_Work required:_ Every entry that follows needs to be repeated exactly.

*** The records ***

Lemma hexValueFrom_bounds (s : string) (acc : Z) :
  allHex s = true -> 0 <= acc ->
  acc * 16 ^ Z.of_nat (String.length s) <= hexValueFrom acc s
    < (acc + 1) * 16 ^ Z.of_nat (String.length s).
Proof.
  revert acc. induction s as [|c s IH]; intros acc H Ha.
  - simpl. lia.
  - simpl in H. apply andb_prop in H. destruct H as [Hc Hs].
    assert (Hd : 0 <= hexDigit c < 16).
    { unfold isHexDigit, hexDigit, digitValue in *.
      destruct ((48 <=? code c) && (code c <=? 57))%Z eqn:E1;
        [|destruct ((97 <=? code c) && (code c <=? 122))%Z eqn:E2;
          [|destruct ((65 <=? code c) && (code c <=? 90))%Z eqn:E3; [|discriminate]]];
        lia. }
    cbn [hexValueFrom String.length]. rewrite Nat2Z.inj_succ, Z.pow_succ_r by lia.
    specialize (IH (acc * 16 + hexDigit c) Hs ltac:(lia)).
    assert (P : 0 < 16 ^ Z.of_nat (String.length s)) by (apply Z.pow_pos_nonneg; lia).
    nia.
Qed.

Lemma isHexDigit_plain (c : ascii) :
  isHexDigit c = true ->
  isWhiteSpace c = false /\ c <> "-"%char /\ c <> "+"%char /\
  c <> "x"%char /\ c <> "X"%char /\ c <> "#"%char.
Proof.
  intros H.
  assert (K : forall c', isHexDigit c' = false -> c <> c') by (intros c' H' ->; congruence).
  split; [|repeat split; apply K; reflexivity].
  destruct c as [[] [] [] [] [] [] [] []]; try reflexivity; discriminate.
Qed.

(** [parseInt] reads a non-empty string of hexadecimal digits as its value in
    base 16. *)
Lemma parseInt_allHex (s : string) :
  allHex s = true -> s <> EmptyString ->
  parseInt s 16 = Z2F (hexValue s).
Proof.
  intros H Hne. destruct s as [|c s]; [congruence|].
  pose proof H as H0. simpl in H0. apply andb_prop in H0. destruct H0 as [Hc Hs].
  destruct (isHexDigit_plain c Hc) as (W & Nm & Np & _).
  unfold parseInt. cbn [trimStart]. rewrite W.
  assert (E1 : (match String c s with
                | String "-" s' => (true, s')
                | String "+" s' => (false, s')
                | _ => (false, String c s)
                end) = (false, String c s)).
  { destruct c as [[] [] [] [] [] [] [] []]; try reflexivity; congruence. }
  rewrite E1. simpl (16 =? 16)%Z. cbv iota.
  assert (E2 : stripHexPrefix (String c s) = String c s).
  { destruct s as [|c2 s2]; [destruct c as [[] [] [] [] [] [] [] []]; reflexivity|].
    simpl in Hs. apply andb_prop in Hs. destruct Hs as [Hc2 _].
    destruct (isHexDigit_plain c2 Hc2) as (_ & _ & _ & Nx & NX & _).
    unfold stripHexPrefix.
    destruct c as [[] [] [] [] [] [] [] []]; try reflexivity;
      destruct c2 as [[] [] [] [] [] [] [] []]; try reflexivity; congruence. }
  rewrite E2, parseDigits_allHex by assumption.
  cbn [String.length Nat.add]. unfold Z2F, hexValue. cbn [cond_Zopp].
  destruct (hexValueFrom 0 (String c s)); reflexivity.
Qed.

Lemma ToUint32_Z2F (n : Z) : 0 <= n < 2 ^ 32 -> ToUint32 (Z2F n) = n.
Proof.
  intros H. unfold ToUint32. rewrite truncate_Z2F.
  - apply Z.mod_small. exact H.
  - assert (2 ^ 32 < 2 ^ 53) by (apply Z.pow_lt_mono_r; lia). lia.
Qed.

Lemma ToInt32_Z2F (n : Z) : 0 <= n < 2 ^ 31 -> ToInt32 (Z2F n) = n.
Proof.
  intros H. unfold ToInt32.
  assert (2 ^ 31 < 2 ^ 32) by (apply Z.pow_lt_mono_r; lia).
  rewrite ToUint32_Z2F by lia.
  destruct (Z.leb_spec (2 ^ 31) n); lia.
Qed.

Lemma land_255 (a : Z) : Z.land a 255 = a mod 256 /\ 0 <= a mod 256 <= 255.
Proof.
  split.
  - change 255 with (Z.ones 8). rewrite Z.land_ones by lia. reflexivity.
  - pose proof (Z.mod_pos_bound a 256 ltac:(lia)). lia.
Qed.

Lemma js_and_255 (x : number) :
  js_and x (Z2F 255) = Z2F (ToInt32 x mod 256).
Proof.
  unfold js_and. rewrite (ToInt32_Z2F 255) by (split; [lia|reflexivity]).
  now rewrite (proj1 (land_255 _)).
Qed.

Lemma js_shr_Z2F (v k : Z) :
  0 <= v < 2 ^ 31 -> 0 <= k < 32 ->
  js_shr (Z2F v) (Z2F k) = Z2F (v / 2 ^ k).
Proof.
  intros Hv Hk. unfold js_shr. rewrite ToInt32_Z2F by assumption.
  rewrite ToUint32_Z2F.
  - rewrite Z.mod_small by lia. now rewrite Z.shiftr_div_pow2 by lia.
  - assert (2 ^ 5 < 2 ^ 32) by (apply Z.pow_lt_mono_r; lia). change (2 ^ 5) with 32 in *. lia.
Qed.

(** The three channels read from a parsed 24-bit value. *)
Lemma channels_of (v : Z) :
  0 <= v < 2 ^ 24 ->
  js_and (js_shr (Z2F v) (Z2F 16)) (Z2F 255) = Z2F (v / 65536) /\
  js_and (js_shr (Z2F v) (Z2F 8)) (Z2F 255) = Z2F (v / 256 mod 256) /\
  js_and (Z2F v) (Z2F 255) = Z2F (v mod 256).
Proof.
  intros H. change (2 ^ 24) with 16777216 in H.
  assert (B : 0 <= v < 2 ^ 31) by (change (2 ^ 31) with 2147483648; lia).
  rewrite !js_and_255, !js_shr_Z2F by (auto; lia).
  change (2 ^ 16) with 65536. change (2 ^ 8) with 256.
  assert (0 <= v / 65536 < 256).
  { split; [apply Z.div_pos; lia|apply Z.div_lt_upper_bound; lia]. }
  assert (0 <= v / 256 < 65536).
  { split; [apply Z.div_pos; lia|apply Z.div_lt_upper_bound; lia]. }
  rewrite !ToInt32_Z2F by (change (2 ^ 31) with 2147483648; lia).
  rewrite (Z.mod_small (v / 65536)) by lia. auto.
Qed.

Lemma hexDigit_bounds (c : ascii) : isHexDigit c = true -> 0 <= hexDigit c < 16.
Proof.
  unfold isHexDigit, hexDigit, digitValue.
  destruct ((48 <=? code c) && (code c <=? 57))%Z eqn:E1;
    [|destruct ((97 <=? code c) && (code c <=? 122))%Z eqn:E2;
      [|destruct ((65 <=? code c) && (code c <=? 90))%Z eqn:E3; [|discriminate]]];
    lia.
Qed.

*** End of The records ***

_Final answer:_
Lemma hexValueFrom_bounds (s : string) (acc : Z) :
  allHex s = true -> 0 <= acc ->
  acc * 16 ^ Z.of_nat (String.length s) <= hexValueFrom acc s
    < (acc + 1) * 16 ^ Z.of_nat (String.length s).
Proof.
  revert acc. induction s as [|c s IH]; intros acc H Ha.
  - simpl. lia.
  - simpl in H. apply andb_prop in H. destruct H as [Hc Hs].
    assert (Hd : 0 <= hexDigit c < 16).
    { unfold isHexDigit, hexDigit, digitValue in *.
      destruct ((48 <=? code c) && (code c <=? 57))%Z eqn:E1;
        [|destruct ((97 <=? code c) && (code c <=? 122))%Z eqn:E2;
          [|destruct ((65 <=? code c) && (code c <=? 90))%Z eqn:E3; [|discriminate]]];
        lia. }
    cbn [hexValueFrom String.length]. rewrite Nat2Z.inj_succ, Z.pow_succ_r by lia.
    specialize (IH (acc * 16 + hexDigit c) Hs ltac:(lia)).
    assert (P : 0 < 16 ^ Z.of_nat (String.length s)) by (apply Z.pow_pos_nonneg; lia).
    nia.
Qed.

Lemma isHexDigit_plain (c : ascii) :
  isHexDigit c = true ->
  isWhiteSpace c = false /\ c <> "-"%char /\ c <> "+"%char /\
  c <> "x"%char /\ c <> "X"%char /\ c <> "#"%char.
Proof.
  intros H.
  assert (K : forall c', isHexDigit c' = false -> c <> c') by (intros c' H' ->; congruence).
  split; [|repeat split; apply K; reflexivity].
  destruct c as [[] [] [] [] [] [] [] []]; try reflexivity; discriminate.
Qed.

(** [parseInt] reads a non-empty string of hexadecimal digits as its value in
    base 16. *)
Lemma parseInt_allHex (s : string) :
  allHex s = true -> s <> EmptyString ->
  parseInt s 16 = Z2F (hexValue s).
Proof.
  intros H Hne. destruct s as [|c s]; [congruence|].
  pose proof H as H0. simpl in H0. apply andb_prop in H0. destruct H0 as [Hc Hs].
  destruct (isHexDigit_plain c Hc) as (W & Nm & Np & _).
  unfold parseInt. cbn [trimStart]. rewrite W.
  assert (E1 : (match String c s with
                | String "-" s' => (true, s')
                | String "+" s' => (false, s')
                | _ => (false, String c s)
                end) = (false, String c s)).
  { destruct c as [[] [] [] [] [] [] [] []]; try reflexivity; congruence. }
  rewrite E1. simpl (16 =? 16)%Z. cbv iota.
  assert (E2 : stripHexPrefix (String c s) = String c s).
  { destruct s as [|c2 s2]; [destruct c as [[] [] [] [] [] [] [] []]; reflexivity|].
    simpl in Hs. apply andb_prop in Hs. destruct Hs as [Hc2 _].
    destruct (isHexDigit_plain c2 Hc2) as (_ & _ & _ & Nx & NX & _).
    unfold stripHexPrefix.
    destruct c as [[] [] [] [] [] [] [] []]; try reflexivity;
      destruct c2 as [[] [] [] [] [] [] [] []]; try reflexivity; congruence. }
  rewrite E2, parseDigits_allHex by assumption.
  cbn [String.length Nat.add]. unfold Z2F, hexValue. cbn [cond_Zopp].
  destruct (hexValueFrom 0 (String c s)); reflexivity.
Qed.

Lemma ToUint32_Z2F (n : Z) : 0 <= n < 2 ^ 32 -> ToUint32 (Z2F n) = n.
Proof.
  intros H. unfold ToUint32. rewrite truncate_Z2F.
  - apply Z.mod_small. exact H.
  - assert (2 ^ 32 < 2 ^ 53) by (apply Z.pow_lt_mono_r; lia). lia.
Qed.

Lemma ToInt32_Z2F (n : Z) : 0 <= n < 2 ^ 31 -> ToInt32 (Z2F n) = n.
Proof.
  intros H. unfold ToInt32.
  assert (2 ^ 31 < 2 ^ 32) by (apply Z.pow_lt_mono_r; lia).
  rewrite ToUint32_Z2F by lia.
  destruct (Z.leb_spec (2 ^ 31) n); lia.
Qed.

Lemma land_255 (a : Z) : Z.land a 255 = a mod 256 /\ 0 <= a mod 256 <= 255.
Proof.
  split.
  - change 255 with (Z.ones 8). rewrite Z.land_ones by lia. reflexivity.
  - pose proof (Z.mod_pos_bound a 256 ltac:(lia)). lia.
Qed.

Lemma js_and_255 (x : number) :
  js_and x (Z2F 255) = Z2F (ToInt32 x mod 256).
Proof.
  unfold js_and. rewrite (ToInt32_Z2F 255) by (split; [lia|reflexivity]).
  now rewrite (proj1 (land_255 _)).
Qed.

Lemma js_shr_Z2F (v k : Z) :
  0 <= v < 2 ^ 31 -> 0 <= k < 32 ->
  js_shr (Z2F v) (Z2F k) = Z2F (v / 2 ^ k).
Proof.
  intros Hv Hk. unfold js_shr. rewrite ToInt32_Z2F by assumption.
  rewrite ToUint32_Z2F.
  - rewrite Z.mod_small by lia. now rewrite Z.shiftr_div_pow2 by lia.
  - assert (2 ^ 5 < 2 ^ 32) by (apply Z.pow_lt_mono_r; lia). change (2 ^ 5) with 32 in *. lia.
Qed.

(** The three channels read from a parsed 24-bit value. *)
Lemma channels_of (v : Z) :
  0 <= v < 2 ^ 24 ->
  js_and (js_shr (Z2F v) (Z2F 16)) (Z2F 255) = Z2F (v / 65536) /\
  js_and (js_shr (Z2F v) (Z2F 8)) (Z2F 255) = Z2F (v / 256 mod 256) /\
  js_and (Z2F v) (Z2F 255) = Z2F (v mod 256).
Proof.
  intros H. change (2 ^ 24) with 16777216 in H.
  assert (B : 0 <= v < 2 ^ 31) by (change (2 ^ 31) with 2147483648; lia).
  rewrite !js_and_255, !js_shr_Z2F by (auto; lia).
  change (2 ^ 16) with 65536. change (2 ^ 8) with 256.
  assert (0 <= v / 65536 < 256).
  { split; [apply Z.div_pos; lia|apply Z.div_lt_upper_bound; lia]. }
  assert (0 <= v / 256 < 65536).
  { split; [apply Z.div_pos; lia|apply Z.div_lt_upper_bound; lia]. }
  rewrite !ToInt32_Z2F by (change (2 ^ 31) with 2147483648; lia).
  rewrite (Z.mod_small (v / 65536)) by lia. auto.
Qed.

Lemma hexDigit_bounds (c : ascii) : isHexDigit c = true -> 0 <= hexDigit c < 16.
Proof.
  unfold isHexDigit, hexDigit, digitValue.
  destruct ((48 <=? code c) && (code c <=? 57))%Z eqn:E1;
    [|destruct ((97 <=? code c) && (code c <=? 122))%Z eqn:E2;
      [|destruct ((65 <=? code c) && (code c <=? 90))%Z eqn:E3; [|discriminate]]];
    lia.
Qed.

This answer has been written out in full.